The station opened on the 27th May 1872 as part of the Great Eastern Railways route to Enfield from Bethnal Green. Stamford Hill lies on the old Roman road of Ermine Street, on high ground above Stoke Newington, where it crosses the road from the medieval village of Clopton (the modern Upper and Lower Clapton) into Hackney. By the 18th century, the road was subject to heavy traffic, including goods wagons pulled by six or more horses, and this caused the surface of the road to deteriorate. The local parishes appealed to Parliament in 1713 for the right to set up a Turnpike Trust, to pay for repairs and maintenance. Gates were installed at Kingsland and Stamford Hill to collect the tolls. Development of the area began around 1800, and many prosperous dwellings were built around Stamford Hill over the next 100 years. The London Road became a busy commercial centre to serve the needs of the burgeoning population. Around 1880, not only were railways serving the area, but this was the point where the tram systems coming north from the city met the Hackney tram system, and so it became a busy interchange, with a depot opening in 1873. Electrification commenced in 1902 and by 1924 a service was commenced between Stamford Hill and Camden Town along Amhurst Park.
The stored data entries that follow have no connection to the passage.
(** ** The idle fiber *)

(** [(int)next_timeout] after the clamp to [MAX_TIMEOUT]. *)
(* SRC sylar/iomanager.cpp:286-292 IOManager::idle *)
Definition wait_timeout (next_timeout : Z) : Z :=
  let t := if negb (next_timeout =? 2 ^ 64 - 1)
           then if 3000 <? s32 next_timeout then 3000 else next_timeout
           else 3000 in
  s32 t.

(** [epoll_wait], repeated while a signal interrupts it; [fuel] bounds the interruptions.
    The result is [rt] events; a failure is [rt < 0], which has none. *)
(* SRC sylar/iomanager.cpp:285-300 IOManager::idle *)
Fixpoint wait_events (fuel : nat) (next_timeout : Z) : MW (list epoll_event) :=
  match fuel with
  | O => fail_with OutOfFuel
  | S n =>
      let! r := sys (fun k => epoll_wait k (wait_timeout next_timeout)) in
      match r with
      | Interrupted => wait_events n (if negb (next_timeout =? 2 ^ 64 - 1)
                                      then if 3000 <? s32 next_timeout then 3000 else next_timeout
                                      else 3000)
      | WaitFailed => ret []
      | Ready evs => ret evs
      end
  end.

(** [while (read(m_tickleFds[0], &dummy, 1) == 1);] *)
Fixpoint drain_tickles (fuel : nat) : MW unit :=
  match fuel with
  | O => fail_with OutOfFuel
  | S n => let! rt := sys read_tickle in if rt =? 1 then drain_tickles n else ret tt
  end.

(** The events of the context that the returned bits stand for. *)
(* SRC sylar/iomanager.cpp:322-331 IOManager::idle *)
Definition real_events (bits : Z) : Z :=
  let bits := if negb (Z.land bits (Z.lor EPOLLERR EPOLLHUP) =? 0)
              then Z.lor bits (Z.lor EPOLLIN EPOLLOUT) else bits in
  Z.lor (if negb (Z.land bits EPOLLIN =? 0) then READ else NONE)
        (if negb (Z.land bits EPOLLOUT =? 0) then WRITE else NONE).

(* SRC sylar/iomanager.cpp:310-358 IOManager::idle *)
Definition process_event (fuel : nat) (tid : Z) (ev : epoll_event) : MW unit :=
  match ev_data ev with
  | tickle_fd => drain_tickles fuel
  | ctx_ptr p =>
      let! c := load_ctx p in
      let real := real_events (ev_events ev) in
      if Z.land (fc_events c) real =? 0 then ret tt
      else
        let left := Z.ldiff (fc_events c) real in
        let op := if left =? 0 then EPOLL_CTL_DEL else EPOLL_CTL_MOD in
        let! rt2 := sys (fun k => epoll_ctl k op (fc_fd c) (Z.lor EPOLLET left) p) in
        if negb (rt2 =? 0) then ret tt
        else
          trigger_if tid p READ (negb (Z.land real READ =? 0)) ;;
          trigger_if tid p WRITE (negb (Z.land real WRITE =? 0))
  end.

Fixpoint process_events (fuel : nat) (tid : Z) (evs : list epoll_event) : MW unit :=
  match evs with
  | [] => ret tt
  | ev :: evs => process_event fuel tid ev ;; process_events fuel tid evs
  end.

(** The expired timers' callbacks are scheduled; [na] is the address of the timer
    [listExpiredCb] compares with. *)
(* SRC sylar/iomanager.cpp:302-308 IOManager::idle *)
Definition schedule_expired (na tid : Z) : MW unit :=
  let! x := gets io in
  let! cbs := timer_op (Timer.listExpiredCb na (GetCurrentMS (kern x))) in
  match cbs with
  | [] => ret tt
  | _ => let! _ := schedule_range tid (map (fmap user_cb) cbs) in ret tt
  end.

(** One pass of the loop, which ends in a [swapOut] that leaves the state [EXEC]. *)
(* SRC sylar/iomanager.cpp:269-367 IOManager::idle *)
Definition io_idle (fuel : nat) (na tid : Z) : MW (@leaves (@cont UCont)) :=
  let! (stop_, next_timeout) := stopping_timeout in
  if stop_ then ret Returns
  else
    let! evs := wait_events fuel next_timeout in
    schedule_expired na tid ;;
    process_events fuel tid evs ;;
    ret (SwapsOut in_idle).
Lemma trigger_if_absent tid w fd p c e : ctx_of w fd = Some (p, c) -> has (fc_events c) e = false ->
  trigger_if tid p e true w = UB AssertFailed.
Proof.
  intros Hctx Hno. destruct (ctx_of_range _ _ _ _ Hctx) as (_ & Hpc & _). unfold trigger_if, triggerEvent.
  apply bind_UB. erewrite bind_Ret by (by apply load_ctx_ok). unfold has in Hno. by rewrite Hno.
Qed.

Definition in_table (t : table) (fd e : Z) : bool := bool_decide (is_Some (t_events t !! (fd, e))).

Lemma process_event_ok fuel tid w t fd p c bits : refines w t -> ctx_of w fd = Some (p, c) ->
  let real := real_events bits in
  let bR := has real READ in let bW := has real WRITE in
  let hR := in_table t fd READ in let hW := in_table t fd WRITE in
  if negb (bR && hR) && negb (bW && hW)
  then process_event fuel tid (mkEvent bits (ctx_ptr p)) w = Ret tt w
  else if negb (pollable (kern (io w)) fd)
  then exists w', process_event fuel tid (mkEvent bits (ctx_ptr p)) w = Ret tt w' /\ frame w w' /\ refines w' t
  else if implb bR hR && implb bW hW
  then exists w', process_event fuel tid (mkEvent bits (ctx_ptr p)) w = Ret tt w' /\ frame w w' /\
         refines w' (take_if fd WRITE bW (take_if fd READ bR t))
  else process_event fuel tid (mkEvent bits (ctx_ptr p)) w = UB AssertFailed.
Proof.
  intros Hr Hctx real bR bW hR hW. unfold process_event. cbn [ev_data ev_events]. fold real.
  destruct (ctx_of_range _ _ _ _ Hctx) as (_ & Hpc & _). destruct (ctx_of_fd _ _ _ _ _ _ Hr Hctx) as [Hfd Hok].
  erewrite bind_Ret by (by apply load_ctx_ok).
  pose proof (here_has _ _ _ _ _ _ READ Hr Hctx ltac:(by left)) as HR. fold (in_table t fd READ) in HR.
  pose proof (here_has _ _ _ _ _ _ WRITE Hr Hctx ltac:(by right)) as HW. fold (in_table t fd WRITE) in HW.
  destruct (left_events (fc_events c) real ltac:(apply Hok) (real_events_bits bits)) as [Hleft Hzero].
  rewrite Hzero, HR, HW. fold bR bW hR hW. destruct (negb (bR && hR) && negb (bW && hW)) eqn:Hnone; [done|].
  rewrite Hfd.
  destruct (ctl_here (if Z.ldiff (fc_events c) real =? 0 then EPOLL_CTL_DEL else EPOLL_CTL_MOD) fd
    (Z.lor EPOLLET (Z.ldiff (fc_events c) real)) p w t c Hr Hctx) as (rt & w1 & E & Hrt & Hf & Hctx1 & Hcase).
  { by destruct (Z.ldiff (fc_events c) real =? 0). }
  { intros Hz. rewrite Hz in HR, HW. unfold has in HR, HW. simpl in HR, HW. subst hR hW.
    rewrite <- HR, <- HW, !andb_false_r in Hnone. done. }
  erewrite bind_Ret by exact E. rewrite Hrt. destruct (pollable _ _); cbn [negb]; [|by exists w1].
  destruct Hcase as [Hr1 Hint].
  destruct (implb bR hR && implb bW hW) eqn:Himp.
  - apply andb_true_iff in Himp as [I1 I2].
    destruct (trigger_two tid w1 t fd p c bR bW Hr1 Hctx1) as (w2 & w3 & E2 & _ & E3 & Hf3 & Hr3).
    + intros Hb. rewrite Hb in I1. by apply bool_decide_eq_true in I1.
    + intros Hb. rewrite Hb in I2. by apply bool_decide_eq_true in I2.
    + rewrite Hint. rewrite !fc_events_clear_if. cbn zeta in Hleft. fold bR bW in Hleft. rewrite <- Hleft. cbv zeta.
      by destruct (Z.ldiff (fc_events c) real =? 0).
    + exists w3. erewrite bind_Ret by exact E2. split; [exact E3|]. split; [by transitivity w1|done].
  - change (negb (Z.land real READ =? 0)) with bR. change (negb (Z.land real WRITE =? 0)) with bW.
    destruct (implb bR hR) eqn:I1; simpl in Himp.
    + destruct (trigger_if_ok tid w1 t fd p c READ bR Hr1 Hctx1) as (w2 & E2 & _ & _ & Hc2 & _); [by left| |].
      { intros Hb. rewrite Hb in I1. by apply bool_decide_eq_true in I1. }
      erewrite bind_Ret by exact E2. destruct bW; [|done]. eapply trigger_if_absent; [exact Hc2|].
      rewrite fc_events_clear_if, has_cleared by first [done|by left|by right|apply Hok].
      rewrite HW. exact Himp.
    + destruct bR; [|done]. apply bind_UB. eapply trigger_if_absent; [exact Hctx1|]. rewrite HR. exact I1.
Qed.

(** ** Growing the table of contexts *)

Definition empty_ctx (fd : Z) : Ctx := mkFdContext no_event no_event fd NONE.

Lemma empty_ctx_ok fd : ctx_ok (empty_ctx fd).
Proof. split; [rewrite elem_of_cons; by left|]. by intros e [->| ->]. Qed.

(** Contexts are added, nothing else changes. *)
Definition with_ctxs (cs : gmap Z Ctx) (n : Z) (w : W) : W :=
  set_ext (set_derived (mkIOM (kern (io w)) (timers (io w)) (m_pendingEventCount (io w)) cs n
    (m_fdContexts (io w))) (ext w)) w.

Definition fresh_ctxs (w : W) : Prop := forall p, is_Some (contexts (io w) !! p) -> p < next_context (io w).

(** Entry [j] of the filled vector. *)
Definition filled (i : nat) (cs cs' : gmap Z Ctx) (o : option Z) (j : nat) (o' : option (option Z)) : Prop :=
  exists p, o' = Some (Some p) /\
    match o with
    | Some q => p = q
    | None => cs !! p = None /\ cs' !! p = Some (empty_ctx (Z.of_nat (i + j)))
    end.

Lemma fill_ok l : forall i w, fresh_ctxs w -> exists l' cs n,
  fill i l w = Ret l' (with_ctxs cs n w) /\ length l' = length l /\ contexts (io w) ⊆ cs /\
  fresh_ctxs (with_ctxs cs n w) /\
  forall j o, l !! j = Some o -> filled i (contexts (io w)) cs o j (l' !! j).
Proof.
  induction l as [|[q|] l IH]; intros i w Hw.
  - exists [], (contexts (io w)), (next_context (io w)). simpl. split_and!; try done.
    unfold with_ctxs, io. destruct w as [? ? ? ? ? [? ? ? ? ? ? ? ? ? ? []]]. done.
  - destruct (IH (S i) w Hw) as (l' & cs & n & E & Hlen & Hsub & Hfr & Hj).
    exists (Some q :: l'), cs, n. split; [simpl; by erewrite bind_Ret by exact E|].
    split_and!; [simpl; by f_equal|done|done|]. intros [|j] o Ho; simpl in Ho.
    + simplify_eq. by exists q.
    + destruct (Hj j o Ho) as (p & Ep & Hp). exists p. split; [exact Ep|]. by rewrite Nat.add_succ_r.
  - set (p0 := next_context (io w)).
    set (w1 := with_ctxs (<[p0 := empty_ctx (Z.of_nat i)]> (contexts (io w))) (p0 + 1) w).
    assert (contexts (io w) !! p0 = None) as Hnew.
    { destruct (contexts (io w) !! p0) eqn:E; [|done]. assert (p0 < p0); [|lia]. apply Hw. eauto. }
    destruct (IH (S i) w1) as (l' & cs & n & E & Hlen & Hsub & Hfr & Hj).
    { intros p Hp. unfold w1, io in *. simpl in *. fold (io w) in *.
      apply lookup_insert_is_Some in Hp as [<-|[_ Hp]]; [lia|]. apply Hw in Hp. unfold p0. lia. }
    assert (contexts (io w) ⊆ cs) as Hsub'.
    { etransitivity; [|exact Hsub]. by apply insert_subseteq. }
    exists (Some p0 :: l'), cs, n. split.
    { simpl. erewrite bind_Ret by reflexivity. erewrite (bind_Ret (set_io _)) by reflexivity.
      change (set_ext _ w) with w1. by erewrite bind_Ret by exact E. }
    split_and!; [simpl; by f_equal|done|exact Hfr|]. intros [|j] o Ho; simpl in Ho.
    + simplify_eq. exists p0. split; [done|]. split; [done|]. rewrite Nat.add_0_r.
      eapply lookup_weaken; [|exact Hsub]. apply lookup_insert_eq.
    + destruct (Hj j o Ho) as (p & Ep & Hp). exists p. split; [exact Ep|]. rewrite Nat.add_succ_r.
      destruct o; [done|]. destruct Hp as [Hp1 Hp2]. split; [|done].
      unfold w1, io in Hp1. simpl in Hp1. fold (io w) in Hp1. by apply lookup_insert_None in Hp1 as [? _].
Qed.

Definition same_rest (w w' : W) : Prop :=
  heap w' = heap w /\ locals w' = locals w /\ kern (io w') = kern (io w) /\ m_fibers (ext w') = m_fibers (ext w).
Stamford Hill had many eminent Jewish residents, including the Montefiore family. Italian-born Moses Vita Montefiore (died 1789) was living there in 1763. From the 1880s, a new influx of Jews arrived in the area escaping from the poverty of Stepney in the East End and, in 1915, the New Synagogue was transferred to Stamford Hill to serve this growing population. In 1926, the Union of Orthodox Hebrew Congregations was established in Stamford Hill, and this became a magnet for other strictly observant Jews, many fleeing Nazi persecution in the years before the Second World War. The area is particularly known for its 30,000 Hasidic Jews, making it the largest concentration of Haredi Jews in Europe. Although not especially large, the station lies in two London boroughs. The entrance hall of Stamford Hill railway station on Amhurst Park lies within the London Borough of Hackney, but the platform area lies within Tottenham in the London Borough of Haringey. The typical off-peak service is two trains per hour to Enfield Town, two trains per hour to Cheshunt, and four trains per hour to London Liverpool Street. The station is in Travel Card Zone 3. The station has wi-fi, a waiting room, payphones and help points, but no toilets.
Connections: London Buses routes 253 and 254 and night route N253 serve the station.